### [Aim of the task]
After reading the entries below, copy word for word the lines from the first through the line containing "split; simpl; try done;", and stop there.

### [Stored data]
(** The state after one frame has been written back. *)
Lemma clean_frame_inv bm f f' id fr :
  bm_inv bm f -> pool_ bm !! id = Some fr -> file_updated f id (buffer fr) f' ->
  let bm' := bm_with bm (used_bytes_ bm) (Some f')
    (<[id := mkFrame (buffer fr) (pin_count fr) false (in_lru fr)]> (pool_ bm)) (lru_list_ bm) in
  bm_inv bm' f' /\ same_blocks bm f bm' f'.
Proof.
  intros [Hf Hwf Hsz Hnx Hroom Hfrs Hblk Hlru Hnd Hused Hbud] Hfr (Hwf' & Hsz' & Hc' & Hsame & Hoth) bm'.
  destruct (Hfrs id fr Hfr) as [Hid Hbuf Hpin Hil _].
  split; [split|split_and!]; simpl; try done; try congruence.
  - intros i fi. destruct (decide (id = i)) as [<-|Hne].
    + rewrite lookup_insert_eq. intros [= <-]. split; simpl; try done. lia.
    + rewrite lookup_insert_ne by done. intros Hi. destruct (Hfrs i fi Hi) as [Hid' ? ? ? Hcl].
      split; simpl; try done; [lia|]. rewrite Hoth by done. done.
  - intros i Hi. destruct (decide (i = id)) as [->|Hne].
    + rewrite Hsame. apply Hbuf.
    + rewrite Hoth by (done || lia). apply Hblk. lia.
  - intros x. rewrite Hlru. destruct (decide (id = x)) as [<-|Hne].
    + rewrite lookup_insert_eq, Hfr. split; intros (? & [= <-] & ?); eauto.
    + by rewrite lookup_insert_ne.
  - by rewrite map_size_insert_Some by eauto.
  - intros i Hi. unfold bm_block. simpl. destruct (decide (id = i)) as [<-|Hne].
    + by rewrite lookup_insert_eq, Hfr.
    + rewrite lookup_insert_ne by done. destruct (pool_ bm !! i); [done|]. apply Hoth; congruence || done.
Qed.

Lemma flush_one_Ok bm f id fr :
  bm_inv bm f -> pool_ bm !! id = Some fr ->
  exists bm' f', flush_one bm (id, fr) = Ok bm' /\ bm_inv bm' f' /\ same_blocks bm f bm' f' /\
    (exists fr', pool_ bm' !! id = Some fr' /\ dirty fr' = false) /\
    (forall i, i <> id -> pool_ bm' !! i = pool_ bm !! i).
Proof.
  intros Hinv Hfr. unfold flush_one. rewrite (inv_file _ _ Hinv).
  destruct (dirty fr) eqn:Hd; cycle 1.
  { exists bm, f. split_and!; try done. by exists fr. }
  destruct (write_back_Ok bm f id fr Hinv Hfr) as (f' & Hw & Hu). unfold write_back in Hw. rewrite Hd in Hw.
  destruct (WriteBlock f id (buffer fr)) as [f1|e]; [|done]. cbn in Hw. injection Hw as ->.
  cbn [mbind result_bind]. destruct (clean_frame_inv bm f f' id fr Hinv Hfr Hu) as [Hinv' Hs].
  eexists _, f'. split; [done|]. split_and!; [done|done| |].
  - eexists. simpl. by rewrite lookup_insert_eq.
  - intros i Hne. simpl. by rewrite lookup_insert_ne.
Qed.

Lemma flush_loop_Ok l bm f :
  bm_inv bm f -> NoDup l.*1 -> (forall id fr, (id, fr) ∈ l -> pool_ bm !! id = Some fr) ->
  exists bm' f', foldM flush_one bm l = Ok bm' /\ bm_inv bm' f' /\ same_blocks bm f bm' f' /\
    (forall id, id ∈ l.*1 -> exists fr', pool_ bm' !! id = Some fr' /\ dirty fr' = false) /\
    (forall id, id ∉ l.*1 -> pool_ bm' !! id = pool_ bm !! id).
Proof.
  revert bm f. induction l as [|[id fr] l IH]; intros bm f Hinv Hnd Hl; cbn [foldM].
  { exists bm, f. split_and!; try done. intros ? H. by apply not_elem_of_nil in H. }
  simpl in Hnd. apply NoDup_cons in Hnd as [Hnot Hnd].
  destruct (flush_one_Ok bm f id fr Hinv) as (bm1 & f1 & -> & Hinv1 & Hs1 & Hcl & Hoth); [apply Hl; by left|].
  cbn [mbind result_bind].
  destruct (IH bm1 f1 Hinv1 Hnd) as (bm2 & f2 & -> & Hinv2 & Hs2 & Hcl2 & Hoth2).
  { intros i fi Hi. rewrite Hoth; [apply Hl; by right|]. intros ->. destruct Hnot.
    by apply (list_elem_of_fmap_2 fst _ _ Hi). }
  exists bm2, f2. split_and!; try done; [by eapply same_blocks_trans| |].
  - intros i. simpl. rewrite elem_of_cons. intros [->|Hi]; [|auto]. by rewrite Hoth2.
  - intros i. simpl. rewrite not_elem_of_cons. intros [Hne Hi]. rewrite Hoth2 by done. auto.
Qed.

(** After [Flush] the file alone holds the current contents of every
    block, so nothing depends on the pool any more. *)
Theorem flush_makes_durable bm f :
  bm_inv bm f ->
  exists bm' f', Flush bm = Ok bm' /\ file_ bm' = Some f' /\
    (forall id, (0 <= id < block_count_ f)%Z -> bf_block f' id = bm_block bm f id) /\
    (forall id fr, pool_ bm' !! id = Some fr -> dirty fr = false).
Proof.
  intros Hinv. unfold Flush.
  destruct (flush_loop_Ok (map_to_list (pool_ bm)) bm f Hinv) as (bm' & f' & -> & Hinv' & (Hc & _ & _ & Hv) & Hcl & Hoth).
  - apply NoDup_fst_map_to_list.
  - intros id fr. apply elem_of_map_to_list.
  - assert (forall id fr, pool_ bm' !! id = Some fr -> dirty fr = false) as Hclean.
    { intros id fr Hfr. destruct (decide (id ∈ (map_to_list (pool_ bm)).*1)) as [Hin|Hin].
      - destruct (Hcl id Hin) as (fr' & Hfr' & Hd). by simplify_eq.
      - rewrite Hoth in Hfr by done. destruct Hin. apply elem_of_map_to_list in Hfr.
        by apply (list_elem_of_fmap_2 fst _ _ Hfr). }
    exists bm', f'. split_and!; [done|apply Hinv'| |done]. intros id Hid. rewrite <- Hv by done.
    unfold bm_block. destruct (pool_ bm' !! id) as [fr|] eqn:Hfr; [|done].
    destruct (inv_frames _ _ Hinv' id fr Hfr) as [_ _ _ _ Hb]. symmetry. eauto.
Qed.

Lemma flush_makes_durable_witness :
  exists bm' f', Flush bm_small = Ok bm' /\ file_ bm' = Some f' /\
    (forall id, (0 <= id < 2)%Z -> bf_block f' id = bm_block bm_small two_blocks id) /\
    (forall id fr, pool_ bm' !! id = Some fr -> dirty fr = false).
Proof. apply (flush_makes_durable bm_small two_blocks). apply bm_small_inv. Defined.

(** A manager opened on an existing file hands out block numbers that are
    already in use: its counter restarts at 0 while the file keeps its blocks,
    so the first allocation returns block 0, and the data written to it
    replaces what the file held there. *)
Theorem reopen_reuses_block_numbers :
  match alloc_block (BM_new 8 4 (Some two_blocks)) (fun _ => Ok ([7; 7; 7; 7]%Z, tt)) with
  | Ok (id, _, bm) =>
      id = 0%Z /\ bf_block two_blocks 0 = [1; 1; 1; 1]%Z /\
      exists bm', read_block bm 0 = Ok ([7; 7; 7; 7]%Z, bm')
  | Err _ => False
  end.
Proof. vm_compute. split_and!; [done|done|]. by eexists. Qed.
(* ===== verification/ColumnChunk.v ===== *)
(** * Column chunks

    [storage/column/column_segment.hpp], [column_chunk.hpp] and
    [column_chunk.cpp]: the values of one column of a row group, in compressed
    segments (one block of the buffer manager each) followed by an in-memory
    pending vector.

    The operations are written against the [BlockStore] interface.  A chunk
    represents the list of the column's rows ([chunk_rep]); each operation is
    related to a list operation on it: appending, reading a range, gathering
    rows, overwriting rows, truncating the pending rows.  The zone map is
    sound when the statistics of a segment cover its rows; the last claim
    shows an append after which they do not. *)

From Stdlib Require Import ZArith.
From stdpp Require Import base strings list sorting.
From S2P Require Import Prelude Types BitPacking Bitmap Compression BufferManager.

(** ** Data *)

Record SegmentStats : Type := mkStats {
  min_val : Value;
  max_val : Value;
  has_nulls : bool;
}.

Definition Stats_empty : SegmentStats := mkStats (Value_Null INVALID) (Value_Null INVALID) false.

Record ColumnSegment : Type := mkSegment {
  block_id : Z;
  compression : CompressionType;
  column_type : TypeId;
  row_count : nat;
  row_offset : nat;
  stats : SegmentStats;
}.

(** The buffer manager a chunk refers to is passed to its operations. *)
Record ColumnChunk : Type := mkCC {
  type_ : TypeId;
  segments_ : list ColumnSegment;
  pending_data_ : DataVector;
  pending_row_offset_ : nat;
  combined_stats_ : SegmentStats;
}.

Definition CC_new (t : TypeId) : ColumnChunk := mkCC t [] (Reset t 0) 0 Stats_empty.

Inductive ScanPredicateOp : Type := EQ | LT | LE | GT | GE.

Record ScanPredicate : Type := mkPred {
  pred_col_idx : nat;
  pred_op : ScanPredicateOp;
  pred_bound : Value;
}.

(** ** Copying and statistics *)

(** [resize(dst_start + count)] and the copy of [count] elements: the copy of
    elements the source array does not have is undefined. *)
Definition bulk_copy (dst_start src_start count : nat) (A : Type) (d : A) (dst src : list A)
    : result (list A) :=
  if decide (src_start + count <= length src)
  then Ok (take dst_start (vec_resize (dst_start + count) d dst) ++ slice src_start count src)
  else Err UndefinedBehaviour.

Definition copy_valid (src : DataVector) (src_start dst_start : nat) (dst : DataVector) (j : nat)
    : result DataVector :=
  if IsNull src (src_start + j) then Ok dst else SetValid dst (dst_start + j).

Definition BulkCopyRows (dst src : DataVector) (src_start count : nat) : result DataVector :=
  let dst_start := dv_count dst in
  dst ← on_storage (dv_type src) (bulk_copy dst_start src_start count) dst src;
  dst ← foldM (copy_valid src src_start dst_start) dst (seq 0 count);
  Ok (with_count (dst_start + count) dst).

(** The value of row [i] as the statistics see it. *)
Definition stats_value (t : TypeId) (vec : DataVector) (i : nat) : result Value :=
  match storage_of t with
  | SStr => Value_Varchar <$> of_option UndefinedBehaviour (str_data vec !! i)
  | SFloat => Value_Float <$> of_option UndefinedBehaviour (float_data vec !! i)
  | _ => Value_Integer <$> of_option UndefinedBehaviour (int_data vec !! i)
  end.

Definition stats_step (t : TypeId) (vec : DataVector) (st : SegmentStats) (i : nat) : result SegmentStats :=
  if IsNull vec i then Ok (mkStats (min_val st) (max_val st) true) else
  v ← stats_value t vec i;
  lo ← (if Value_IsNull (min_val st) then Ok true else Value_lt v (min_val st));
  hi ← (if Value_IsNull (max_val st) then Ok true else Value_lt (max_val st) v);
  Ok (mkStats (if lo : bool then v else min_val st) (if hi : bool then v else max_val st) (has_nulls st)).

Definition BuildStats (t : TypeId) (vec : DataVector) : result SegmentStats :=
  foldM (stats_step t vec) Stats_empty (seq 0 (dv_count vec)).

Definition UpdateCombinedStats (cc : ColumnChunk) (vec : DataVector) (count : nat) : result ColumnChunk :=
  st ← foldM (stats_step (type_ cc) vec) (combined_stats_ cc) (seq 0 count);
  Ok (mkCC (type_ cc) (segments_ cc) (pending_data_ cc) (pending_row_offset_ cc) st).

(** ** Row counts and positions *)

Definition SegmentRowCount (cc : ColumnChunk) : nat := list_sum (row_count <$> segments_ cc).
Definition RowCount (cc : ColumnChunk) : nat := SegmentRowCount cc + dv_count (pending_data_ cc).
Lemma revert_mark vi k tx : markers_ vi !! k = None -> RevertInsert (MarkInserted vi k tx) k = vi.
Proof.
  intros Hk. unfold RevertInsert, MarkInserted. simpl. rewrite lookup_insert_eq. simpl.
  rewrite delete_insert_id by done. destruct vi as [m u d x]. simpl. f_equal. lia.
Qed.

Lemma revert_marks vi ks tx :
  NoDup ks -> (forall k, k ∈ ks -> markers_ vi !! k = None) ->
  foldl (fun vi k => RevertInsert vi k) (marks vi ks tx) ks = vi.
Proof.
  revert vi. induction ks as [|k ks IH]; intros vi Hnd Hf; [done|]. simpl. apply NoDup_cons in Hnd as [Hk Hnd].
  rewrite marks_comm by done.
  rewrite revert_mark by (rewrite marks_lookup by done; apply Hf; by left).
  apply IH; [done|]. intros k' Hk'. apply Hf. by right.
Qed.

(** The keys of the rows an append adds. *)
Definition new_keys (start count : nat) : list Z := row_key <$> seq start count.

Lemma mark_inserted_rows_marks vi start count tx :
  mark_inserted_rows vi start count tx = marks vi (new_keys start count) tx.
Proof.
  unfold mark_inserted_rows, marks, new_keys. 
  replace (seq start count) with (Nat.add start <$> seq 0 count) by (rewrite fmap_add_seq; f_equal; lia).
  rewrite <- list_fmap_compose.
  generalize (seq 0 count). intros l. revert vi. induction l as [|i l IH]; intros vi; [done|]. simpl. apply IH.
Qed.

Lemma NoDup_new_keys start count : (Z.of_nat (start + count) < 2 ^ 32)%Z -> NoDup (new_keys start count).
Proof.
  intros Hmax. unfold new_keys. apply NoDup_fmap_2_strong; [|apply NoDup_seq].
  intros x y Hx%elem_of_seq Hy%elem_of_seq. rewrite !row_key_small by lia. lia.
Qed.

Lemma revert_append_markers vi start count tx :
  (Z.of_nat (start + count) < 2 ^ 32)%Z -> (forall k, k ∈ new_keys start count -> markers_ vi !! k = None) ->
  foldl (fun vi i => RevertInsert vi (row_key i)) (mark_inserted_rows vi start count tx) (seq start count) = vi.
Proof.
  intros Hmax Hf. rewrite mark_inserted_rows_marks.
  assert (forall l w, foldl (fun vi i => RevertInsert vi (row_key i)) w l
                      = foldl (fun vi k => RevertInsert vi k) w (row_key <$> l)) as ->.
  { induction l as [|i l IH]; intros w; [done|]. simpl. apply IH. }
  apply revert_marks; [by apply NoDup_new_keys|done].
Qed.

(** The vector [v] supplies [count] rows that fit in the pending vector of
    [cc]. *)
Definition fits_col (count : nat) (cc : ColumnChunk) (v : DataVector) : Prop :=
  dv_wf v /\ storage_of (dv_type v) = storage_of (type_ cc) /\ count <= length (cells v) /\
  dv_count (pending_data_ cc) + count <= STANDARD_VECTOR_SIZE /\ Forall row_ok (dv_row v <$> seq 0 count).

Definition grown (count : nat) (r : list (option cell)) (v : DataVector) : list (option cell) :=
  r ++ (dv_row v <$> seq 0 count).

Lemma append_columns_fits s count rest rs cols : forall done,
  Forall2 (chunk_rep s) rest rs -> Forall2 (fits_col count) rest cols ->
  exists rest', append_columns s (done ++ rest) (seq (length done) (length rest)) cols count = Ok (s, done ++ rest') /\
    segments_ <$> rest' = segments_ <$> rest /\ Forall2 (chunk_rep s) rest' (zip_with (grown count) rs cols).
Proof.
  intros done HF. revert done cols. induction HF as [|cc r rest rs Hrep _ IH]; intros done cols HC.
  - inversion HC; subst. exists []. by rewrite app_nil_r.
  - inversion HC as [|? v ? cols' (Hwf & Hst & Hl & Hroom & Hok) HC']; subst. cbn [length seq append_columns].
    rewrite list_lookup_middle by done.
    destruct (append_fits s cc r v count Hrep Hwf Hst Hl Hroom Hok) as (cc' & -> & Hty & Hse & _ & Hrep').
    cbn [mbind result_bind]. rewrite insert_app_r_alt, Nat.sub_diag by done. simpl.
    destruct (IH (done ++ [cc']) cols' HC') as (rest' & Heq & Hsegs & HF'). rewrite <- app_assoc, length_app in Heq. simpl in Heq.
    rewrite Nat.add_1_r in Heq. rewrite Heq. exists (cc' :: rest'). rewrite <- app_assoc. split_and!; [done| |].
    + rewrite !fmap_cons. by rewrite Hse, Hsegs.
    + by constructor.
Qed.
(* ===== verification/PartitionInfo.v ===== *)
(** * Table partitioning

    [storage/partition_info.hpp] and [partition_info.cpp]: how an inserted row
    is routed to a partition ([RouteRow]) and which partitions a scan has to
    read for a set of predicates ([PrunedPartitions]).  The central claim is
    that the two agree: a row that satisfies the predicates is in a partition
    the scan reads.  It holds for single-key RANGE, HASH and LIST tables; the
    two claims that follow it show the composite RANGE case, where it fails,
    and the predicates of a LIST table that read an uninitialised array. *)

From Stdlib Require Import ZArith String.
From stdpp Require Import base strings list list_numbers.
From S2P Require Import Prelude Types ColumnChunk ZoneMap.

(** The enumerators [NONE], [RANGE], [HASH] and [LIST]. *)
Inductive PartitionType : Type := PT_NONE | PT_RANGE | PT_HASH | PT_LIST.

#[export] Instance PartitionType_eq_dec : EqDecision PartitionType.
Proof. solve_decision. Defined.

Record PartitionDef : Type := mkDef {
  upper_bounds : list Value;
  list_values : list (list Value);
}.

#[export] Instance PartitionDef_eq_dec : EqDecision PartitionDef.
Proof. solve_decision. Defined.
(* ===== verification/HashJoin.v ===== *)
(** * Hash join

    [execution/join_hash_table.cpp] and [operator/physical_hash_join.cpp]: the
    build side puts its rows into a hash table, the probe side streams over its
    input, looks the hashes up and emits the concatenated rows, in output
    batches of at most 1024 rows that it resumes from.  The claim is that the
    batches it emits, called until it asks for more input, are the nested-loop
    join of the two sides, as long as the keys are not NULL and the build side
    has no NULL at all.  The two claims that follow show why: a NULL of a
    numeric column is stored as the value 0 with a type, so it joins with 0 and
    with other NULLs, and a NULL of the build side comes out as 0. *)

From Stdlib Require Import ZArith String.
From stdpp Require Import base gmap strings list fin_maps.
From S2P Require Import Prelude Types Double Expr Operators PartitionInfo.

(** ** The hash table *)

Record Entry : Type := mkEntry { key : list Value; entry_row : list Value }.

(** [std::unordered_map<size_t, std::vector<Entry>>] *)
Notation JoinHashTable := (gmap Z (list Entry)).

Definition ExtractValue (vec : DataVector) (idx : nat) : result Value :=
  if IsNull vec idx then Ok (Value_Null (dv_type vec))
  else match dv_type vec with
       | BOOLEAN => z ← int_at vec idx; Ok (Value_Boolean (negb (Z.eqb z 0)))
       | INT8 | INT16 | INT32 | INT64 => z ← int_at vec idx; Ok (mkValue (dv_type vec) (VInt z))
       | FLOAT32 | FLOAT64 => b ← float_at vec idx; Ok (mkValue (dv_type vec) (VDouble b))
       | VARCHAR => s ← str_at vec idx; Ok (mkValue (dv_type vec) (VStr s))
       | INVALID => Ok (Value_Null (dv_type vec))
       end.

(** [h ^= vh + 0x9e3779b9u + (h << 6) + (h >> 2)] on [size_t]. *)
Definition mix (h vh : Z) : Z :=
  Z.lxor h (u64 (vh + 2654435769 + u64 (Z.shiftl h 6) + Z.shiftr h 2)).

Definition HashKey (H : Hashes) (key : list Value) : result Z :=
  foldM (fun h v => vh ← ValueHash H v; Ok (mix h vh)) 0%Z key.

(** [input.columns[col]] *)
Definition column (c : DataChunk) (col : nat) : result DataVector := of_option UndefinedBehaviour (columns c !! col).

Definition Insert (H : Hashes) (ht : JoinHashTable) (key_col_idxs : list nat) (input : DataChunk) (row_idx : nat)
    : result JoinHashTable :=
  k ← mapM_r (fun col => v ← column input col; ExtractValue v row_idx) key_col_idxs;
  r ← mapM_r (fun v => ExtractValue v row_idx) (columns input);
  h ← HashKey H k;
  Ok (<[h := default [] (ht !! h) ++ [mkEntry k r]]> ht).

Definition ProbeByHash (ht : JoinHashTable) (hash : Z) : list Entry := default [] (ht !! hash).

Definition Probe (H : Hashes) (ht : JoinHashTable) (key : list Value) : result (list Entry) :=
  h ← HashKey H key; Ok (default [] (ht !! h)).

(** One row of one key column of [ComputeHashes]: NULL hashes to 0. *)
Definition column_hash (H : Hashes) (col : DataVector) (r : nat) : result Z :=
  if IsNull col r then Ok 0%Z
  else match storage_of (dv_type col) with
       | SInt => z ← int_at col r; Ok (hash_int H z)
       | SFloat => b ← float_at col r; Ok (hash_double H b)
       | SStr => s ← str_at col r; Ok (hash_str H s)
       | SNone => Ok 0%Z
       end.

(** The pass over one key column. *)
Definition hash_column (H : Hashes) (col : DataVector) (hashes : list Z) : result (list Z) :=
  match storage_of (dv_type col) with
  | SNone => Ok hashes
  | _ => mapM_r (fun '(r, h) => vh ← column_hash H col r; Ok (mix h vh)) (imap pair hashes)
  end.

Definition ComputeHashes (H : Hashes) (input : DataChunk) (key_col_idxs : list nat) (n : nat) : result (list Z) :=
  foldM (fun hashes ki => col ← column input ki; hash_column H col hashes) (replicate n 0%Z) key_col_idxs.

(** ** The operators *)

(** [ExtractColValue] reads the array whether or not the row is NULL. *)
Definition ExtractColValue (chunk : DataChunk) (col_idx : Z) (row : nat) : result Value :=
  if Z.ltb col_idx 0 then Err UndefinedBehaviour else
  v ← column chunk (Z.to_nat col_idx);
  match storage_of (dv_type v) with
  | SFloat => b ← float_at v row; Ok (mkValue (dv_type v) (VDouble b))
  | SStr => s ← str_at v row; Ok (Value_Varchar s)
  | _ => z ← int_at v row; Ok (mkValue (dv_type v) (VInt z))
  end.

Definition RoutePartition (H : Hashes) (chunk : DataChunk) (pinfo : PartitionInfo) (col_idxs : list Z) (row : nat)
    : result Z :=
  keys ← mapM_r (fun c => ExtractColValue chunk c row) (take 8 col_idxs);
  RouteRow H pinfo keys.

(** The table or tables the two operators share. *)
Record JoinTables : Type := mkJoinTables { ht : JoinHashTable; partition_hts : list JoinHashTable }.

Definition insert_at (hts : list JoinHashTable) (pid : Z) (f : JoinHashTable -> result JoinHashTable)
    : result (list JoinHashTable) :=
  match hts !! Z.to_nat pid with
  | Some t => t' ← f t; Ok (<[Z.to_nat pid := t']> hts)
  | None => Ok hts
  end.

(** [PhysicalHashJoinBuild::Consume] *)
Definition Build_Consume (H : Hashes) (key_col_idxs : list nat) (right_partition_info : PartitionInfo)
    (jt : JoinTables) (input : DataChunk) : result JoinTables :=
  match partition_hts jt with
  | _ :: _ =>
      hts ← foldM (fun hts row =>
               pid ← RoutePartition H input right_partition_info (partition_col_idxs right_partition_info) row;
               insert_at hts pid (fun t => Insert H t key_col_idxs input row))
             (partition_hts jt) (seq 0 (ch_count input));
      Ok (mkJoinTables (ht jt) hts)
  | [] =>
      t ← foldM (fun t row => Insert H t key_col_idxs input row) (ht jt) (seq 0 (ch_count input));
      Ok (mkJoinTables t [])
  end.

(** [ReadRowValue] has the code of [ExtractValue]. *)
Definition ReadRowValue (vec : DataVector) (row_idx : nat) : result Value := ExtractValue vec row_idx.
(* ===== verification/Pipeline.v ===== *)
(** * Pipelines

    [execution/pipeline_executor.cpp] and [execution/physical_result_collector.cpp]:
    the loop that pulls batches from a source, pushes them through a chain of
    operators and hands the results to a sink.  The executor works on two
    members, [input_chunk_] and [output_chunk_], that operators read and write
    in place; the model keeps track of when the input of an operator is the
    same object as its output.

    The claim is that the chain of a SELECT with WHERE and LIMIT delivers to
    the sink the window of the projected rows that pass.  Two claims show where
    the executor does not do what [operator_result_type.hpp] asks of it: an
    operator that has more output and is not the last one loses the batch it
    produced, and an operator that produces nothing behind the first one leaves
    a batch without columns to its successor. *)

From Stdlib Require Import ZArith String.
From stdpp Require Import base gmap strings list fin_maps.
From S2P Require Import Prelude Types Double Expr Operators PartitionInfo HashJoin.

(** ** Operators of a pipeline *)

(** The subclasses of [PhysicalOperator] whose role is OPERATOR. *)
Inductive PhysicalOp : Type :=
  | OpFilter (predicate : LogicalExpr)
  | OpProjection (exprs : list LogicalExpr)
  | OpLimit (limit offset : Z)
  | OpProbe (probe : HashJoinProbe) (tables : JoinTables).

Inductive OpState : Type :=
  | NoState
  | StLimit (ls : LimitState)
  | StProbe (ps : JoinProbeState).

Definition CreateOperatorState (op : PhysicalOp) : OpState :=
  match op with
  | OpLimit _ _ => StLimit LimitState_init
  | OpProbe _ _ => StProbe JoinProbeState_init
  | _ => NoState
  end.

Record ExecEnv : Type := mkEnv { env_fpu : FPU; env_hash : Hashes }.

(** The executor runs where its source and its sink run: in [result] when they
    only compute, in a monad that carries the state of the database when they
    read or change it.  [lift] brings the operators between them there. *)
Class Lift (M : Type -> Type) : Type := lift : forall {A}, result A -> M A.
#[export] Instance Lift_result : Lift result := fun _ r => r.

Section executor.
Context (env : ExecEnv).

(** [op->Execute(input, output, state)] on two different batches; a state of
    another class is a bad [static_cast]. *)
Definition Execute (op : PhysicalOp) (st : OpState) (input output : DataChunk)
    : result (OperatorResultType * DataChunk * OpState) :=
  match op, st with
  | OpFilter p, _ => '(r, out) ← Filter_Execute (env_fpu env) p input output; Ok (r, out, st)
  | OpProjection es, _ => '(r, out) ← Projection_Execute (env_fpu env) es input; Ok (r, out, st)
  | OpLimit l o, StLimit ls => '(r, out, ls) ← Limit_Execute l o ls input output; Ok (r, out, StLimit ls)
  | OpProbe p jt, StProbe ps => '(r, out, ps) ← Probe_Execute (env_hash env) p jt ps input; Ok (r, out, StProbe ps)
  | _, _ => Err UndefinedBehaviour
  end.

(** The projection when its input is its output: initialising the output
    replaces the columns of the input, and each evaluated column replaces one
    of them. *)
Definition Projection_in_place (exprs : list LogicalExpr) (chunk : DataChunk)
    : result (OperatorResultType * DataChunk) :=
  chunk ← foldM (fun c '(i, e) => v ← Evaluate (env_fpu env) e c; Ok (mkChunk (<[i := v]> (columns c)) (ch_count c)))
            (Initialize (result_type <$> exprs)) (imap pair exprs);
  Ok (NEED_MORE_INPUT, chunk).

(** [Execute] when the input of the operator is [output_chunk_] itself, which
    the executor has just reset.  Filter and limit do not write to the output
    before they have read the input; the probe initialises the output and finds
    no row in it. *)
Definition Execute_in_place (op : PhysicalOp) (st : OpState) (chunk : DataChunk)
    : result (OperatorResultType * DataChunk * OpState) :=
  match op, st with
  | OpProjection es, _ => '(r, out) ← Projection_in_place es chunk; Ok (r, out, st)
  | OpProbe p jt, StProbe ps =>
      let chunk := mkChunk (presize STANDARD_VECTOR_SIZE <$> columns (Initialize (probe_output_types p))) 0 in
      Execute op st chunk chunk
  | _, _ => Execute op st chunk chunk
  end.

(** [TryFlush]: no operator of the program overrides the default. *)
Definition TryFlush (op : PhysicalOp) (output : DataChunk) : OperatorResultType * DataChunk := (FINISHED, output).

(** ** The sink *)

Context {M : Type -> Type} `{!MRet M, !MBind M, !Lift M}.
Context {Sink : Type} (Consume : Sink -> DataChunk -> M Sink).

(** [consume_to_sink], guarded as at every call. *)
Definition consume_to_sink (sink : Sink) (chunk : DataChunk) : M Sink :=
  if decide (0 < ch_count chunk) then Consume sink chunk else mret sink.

### [Final answer]
(** The state after one frame has been written back. *)
Lemma clean_frame_inv bm f f' id fr :
  bm_inv bm f -> pool_ bm !! id = Some fr -> file_updated f id (buffer fr) f' ->
  let bm' := bm_with bm (used_bytes_ bm) (Some f')
    (<[id := mkFrame (buffer fr) (pin_count fr) false (in_lru fr)]> (pool_ bm)) (lru_list_ bm) in
  bm_inv bm' f' /\ same_blocks bm f bm' f'.
Proof.
  intros [Hf Hwf Hsz Hnx Hroom Hfrs Hblk Hlru Hnd Hused Hbud] Hfr (Hwf' & Hsz' & Hc' & Hsame & Hoth) bm'.
  destruct (Hfrs id fr Hfr) as [Hid Hbuf Hpin Hil _].
  split; [split|split_and!]; simpl; try done; try congruence.
  - intros i fi. destruct (decide (id = i)) as [<-|Hne].
    + rewrite lookup_insert_eq. intros [= <-]. split; simpl; try done. lia.
    + rewrite lookup_insert_ne by done. intros Hi. destruct (Hfrs i fi Hi) as [Hid' ? ? ? Hcl].
      split; simpl; try done; [lia|]. rewrite Hoth by done. done.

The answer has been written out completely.